TO DO
In the entries below, find the line with "intros Hw. unfold" and the line with "P (sret (AErr"; give again those lines and every line between them, exactly.

[[ DATA EXTRACTS open ]]

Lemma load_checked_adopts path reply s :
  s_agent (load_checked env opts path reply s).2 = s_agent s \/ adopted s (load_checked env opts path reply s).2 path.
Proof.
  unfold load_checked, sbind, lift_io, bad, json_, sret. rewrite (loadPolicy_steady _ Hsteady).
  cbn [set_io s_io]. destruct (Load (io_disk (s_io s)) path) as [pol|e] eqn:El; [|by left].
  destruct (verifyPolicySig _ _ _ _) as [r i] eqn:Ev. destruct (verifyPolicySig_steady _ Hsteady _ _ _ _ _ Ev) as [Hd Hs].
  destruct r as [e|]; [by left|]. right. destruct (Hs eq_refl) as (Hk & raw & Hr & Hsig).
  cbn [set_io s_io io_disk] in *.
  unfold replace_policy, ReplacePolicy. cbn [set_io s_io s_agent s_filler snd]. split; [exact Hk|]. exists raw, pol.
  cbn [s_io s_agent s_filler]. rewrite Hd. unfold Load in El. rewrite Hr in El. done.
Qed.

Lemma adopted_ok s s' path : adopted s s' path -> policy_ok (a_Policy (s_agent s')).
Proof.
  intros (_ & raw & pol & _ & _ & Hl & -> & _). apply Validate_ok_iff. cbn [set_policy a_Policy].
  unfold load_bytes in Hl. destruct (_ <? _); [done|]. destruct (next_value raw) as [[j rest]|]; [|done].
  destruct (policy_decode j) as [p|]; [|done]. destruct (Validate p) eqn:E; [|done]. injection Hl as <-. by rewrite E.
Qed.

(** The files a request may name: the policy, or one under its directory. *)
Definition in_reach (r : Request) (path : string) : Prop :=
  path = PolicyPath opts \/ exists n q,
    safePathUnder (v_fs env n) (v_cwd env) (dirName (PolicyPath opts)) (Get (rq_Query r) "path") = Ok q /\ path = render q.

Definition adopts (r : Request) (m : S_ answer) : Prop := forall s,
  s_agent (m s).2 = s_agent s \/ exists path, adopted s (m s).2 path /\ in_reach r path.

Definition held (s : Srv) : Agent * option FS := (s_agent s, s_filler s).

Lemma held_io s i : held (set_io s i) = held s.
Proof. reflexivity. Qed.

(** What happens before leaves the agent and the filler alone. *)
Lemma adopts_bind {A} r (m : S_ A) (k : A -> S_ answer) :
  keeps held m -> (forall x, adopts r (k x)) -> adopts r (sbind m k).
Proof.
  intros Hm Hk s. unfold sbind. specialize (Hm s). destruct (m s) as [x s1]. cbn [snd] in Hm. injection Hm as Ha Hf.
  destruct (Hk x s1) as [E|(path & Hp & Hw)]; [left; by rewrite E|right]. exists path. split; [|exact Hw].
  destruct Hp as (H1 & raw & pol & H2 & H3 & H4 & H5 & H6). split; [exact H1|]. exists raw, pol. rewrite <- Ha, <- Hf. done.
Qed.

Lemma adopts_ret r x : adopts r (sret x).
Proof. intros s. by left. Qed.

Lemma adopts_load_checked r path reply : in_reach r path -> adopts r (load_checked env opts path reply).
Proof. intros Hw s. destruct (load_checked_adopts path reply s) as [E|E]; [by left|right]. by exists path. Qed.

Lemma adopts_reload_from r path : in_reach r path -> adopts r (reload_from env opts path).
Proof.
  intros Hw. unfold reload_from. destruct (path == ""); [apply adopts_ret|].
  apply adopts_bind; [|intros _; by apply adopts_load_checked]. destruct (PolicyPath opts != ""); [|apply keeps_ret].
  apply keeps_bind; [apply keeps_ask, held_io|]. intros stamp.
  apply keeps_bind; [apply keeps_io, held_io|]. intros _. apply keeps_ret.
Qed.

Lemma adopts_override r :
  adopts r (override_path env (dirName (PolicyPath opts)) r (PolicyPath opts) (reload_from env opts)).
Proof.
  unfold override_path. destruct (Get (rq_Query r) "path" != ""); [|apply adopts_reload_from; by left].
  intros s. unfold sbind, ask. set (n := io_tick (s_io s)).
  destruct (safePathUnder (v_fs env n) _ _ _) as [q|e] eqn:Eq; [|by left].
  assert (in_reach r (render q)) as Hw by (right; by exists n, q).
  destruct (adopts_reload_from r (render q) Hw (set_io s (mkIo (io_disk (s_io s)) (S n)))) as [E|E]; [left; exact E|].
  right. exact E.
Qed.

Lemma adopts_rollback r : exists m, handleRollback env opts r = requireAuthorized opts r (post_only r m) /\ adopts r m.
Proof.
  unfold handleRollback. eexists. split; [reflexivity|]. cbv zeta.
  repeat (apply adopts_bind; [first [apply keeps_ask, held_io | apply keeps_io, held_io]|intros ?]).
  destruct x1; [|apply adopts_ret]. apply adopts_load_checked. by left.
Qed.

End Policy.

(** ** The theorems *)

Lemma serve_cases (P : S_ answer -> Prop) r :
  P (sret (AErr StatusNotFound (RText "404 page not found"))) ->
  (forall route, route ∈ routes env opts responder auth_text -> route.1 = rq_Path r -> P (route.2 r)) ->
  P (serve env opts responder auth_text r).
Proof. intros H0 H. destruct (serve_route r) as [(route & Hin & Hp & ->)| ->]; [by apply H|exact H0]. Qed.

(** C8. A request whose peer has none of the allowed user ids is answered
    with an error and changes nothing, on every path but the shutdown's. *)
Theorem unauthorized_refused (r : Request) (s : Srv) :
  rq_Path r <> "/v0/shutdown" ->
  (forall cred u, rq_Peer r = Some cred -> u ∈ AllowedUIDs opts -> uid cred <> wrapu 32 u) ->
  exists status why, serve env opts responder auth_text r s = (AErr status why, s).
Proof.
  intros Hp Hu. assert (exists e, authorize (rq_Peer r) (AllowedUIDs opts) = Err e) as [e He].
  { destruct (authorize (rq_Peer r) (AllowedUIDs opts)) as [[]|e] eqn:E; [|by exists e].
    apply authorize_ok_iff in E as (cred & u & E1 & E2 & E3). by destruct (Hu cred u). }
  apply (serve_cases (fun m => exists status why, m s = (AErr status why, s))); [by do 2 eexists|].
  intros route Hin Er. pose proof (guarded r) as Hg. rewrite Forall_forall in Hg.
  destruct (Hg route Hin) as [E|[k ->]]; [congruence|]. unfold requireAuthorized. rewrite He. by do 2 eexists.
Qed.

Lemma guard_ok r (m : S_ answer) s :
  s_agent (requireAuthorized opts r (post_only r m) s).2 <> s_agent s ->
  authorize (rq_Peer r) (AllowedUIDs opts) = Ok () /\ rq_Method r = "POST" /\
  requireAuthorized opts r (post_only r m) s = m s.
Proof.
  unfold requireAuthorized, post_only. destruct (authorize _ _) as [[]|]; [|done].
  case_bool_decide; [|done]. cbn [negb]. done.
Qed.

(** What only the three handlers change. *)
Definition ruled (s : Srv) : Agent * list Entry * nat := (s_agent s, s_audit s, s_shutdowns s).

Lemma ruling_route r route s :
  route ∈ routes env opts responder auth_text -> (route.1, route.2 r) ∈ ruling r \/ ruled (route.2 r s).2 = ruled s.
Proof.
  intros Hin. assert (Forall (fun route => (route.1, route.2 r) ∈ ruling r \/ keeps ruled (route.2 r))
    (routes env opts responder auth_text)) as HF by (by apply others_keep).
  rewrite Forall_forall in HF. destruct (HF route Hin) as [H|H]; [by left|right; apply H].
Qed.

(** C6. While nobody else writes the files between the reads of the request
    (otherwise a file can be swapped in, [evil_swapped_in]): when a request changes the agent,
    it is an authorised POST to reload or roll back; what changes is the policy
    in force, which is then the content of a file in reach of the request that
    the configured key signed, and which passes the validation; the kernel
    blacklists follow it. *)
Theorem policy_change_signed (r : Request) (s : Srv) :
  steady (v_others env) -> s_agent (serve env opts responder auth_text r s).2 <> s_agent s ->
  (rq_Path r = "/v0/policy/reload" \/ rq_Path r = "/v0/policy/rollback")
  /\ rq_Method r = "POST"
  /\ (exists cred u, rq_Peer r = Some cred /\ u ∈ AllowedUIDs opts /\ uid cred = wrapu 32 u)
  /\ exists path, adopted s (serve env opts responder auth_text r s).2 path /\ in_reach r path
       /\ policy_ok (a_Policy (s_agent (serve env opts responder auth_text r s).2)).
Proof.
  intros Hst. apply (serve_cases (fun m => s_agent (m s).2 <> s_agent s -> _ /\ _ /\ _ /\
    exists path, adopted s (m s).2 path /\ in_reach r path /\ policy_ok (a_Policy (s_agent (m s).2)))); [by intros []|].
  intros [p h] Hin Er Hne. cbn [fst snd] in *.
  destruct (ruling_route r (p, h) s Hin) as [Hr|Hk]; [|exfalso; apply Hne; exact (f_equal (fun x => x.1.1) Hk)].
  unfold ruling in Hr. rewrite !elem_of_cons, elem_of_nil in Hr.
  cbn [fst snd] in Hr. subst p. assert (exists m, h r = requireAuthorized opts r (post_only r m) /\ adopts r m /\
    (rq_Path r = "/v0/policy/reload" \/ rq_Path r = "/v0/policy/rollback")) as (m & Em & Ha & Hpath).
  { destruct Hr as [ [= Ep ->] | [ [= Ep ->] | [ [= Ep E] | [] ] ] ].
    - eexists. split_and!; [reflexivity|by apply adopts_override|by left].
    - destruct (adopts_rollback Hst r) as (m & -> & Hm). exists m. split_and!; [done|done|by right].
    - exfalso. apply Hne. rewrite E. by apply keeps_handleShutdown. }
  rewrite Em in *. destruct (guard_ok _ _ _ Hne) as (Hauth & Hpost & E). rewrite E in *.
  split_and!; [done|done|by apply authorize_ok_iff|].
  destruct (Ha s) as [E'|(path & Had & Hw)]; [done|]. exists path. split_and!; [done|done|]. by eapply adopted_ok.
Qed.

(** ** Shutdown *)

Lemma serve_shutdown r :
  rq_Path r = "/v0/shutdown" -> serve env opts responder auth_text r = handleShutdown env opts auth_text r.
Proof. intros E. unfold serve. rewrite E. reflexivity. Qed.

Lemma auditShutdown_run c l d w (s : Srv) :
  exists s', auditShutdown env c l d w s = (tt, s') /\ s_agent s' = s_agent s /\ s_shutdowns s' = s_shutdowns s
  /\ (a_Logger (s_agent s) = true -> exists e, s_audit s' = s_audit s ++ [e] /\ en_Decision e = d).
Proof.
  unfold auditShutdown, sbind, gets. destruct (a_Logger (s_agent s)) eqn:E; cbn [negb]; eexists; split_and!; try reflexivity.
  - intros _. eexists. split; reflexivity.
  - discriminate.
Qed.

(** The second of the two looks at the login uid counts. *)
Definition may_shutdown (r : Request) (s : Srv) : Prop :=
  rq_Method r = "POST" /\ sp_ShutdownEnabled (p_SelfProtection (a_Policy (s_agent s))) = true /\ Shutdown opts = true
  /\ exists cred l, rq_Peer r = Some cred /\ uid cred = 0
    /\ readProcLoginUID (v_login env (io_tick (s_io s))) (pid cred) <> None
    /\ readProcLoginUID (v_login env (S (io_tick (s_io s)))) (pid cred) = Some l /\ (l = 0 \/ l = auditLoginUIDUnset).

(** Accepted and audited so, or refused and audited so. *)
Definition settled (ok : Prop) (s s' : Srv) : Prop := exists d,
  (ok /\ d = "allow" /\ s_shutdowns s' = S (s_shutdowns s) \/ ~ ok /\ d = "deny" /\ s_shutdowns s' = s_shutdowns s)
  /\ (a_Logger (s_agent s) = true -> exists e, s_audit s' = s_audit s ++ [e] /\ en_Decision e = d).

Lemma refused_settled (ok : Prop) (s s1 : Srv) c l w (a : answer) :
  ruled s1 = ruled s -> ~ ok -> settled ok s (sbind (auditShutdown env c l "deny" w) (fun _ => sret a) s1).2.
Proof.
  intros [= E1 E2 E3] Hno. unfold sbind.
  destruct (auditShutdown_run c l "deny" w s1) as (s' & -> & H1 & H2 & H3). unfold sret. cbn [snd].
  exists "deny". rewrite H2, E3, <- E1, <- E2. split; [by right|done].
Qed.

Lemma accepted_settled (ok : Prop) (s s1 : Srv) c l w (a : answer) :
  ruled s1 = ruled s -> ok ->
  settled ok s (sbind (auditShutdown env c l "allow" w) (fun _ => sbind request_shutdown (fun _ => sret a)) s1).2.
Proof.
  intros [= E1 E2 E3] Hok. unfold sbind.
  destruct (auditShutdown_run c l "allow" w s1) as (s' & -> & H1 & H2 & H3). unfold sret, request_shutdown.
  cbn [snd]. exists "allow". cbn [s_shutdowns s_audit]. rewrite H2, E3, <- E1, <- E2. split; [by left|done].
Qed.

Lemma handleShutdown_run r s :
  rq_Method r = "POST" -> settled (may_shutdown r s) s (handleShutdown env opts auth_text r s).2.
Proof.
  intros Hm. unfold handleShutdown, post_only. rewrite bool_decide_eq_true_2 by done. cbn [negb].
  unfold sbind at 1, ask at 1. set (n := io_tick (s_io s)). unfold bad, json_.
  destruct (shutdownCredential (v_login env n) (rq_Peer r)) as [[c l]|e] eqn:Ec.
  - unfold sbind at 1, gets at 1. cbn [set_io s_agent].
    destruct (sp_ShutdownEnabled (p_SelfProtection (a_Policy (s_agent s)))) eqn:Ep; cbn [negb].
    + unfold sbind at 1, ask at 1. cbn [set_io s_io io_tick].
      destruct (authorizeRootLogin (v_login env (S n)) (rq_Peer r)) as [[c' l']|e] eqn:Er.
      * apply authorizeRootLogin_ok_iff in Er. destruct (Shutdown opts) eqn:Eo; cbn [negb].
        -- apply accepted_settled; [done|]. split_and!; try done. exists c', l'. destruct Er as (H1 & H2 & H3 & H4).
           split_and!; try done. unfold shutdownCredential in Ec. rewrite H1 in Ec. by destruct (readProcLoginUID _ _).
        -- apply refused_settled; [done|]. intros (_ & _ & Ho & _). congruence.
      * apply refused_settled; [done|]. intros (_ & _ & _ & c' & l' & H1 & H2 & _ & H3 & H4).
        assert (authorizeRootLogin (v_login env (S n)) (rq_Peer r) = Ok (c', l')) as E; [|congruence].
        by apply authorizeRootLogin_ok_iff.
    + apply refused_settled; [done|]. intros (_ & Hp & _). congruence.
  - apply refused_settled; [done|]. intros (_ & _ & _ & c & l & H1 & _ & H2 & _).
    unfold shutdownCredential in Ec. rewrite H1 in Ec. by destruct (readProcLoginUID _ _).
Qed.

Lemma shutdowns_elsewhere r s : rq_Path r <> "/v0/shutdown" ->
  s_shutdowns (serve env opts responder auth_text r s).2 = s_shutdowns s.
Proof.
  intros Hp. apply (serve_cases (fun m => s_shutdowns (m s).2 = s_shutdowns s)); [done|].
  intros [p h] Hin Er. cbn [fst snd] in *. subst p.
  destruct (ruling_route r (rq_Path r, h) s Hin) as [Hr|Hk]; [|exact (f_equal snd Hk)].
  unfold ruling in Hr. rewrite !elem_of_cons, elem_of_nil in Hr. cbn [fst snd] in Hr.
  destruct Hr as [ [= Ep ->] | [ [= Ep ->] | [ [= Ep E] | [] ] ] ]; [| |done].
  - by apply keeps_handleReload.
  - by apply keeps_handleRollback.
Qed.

[[ DATA EXTRACTS closed ]]

RESULT FOR THIS TASK
  intros Hw. unfold reload_from. destruct (path == ""); [apply adopts_ret|].
  apply adopts_bind; [|intros _; by apply adopts_load_checked]. destruct (PolicyPath opts != ""); [|apply keeps_ret].
  apply keeps_bind; [apply keeps_ask, held_io|]. intros stamp.
  apply keeps_bind; [apply keeps_io, held_io|]. intros _. apply keeps_ret.
Qed.

Lemma adopts_override r :
  adopts r (override_path env (dirName (PolicyPath opts)) r (PolicyPath opts) (reload_from env opts)).
Proof.
  unfold override_path. destruct (Get (rq_Query r) "path" != ""); [|apply adopts_reload_from; by left].
  intros s. unfold sbind, ask. set (n := io_tick (s_io s)).
  destruct (safePathUnder (v_fs env n) _ _ _) as [q|e] eqn:Eq; [|by left].
  assert (in_reach r (render q)) as Hw by (right; by exists n, q).
  destruct (adopts_reload_from r (render q) Hw (set_io s (mkIo (io_disk (s_io s)) (S n)))) as [E|E]; [left; exact E|].
  right. exact E.
Qed.

Lemma adopts_rollback r : exists m, handleRollback env opts r = requireAuthorized opts r (post_only r m) /\ adopts r m.
Proof.
  unfold handleRollback. eexists. split; [reflexivity|]. cbv zeta.
  repeat (apply adopts_bind; [first [apply keeps_ask, held_io | apply keeps_io, held_io]|intros ?]).
  destruct x1; [|apply adopts_ret]. apply adopts_load_checked. by left.
Qed.

End Policy.

(** ** The theorems *)

Lemma serve_cases (P : S_ answer -> Prop) r :
  P (sret (AErr StatusNotFound (RText "404 page not found"))) ->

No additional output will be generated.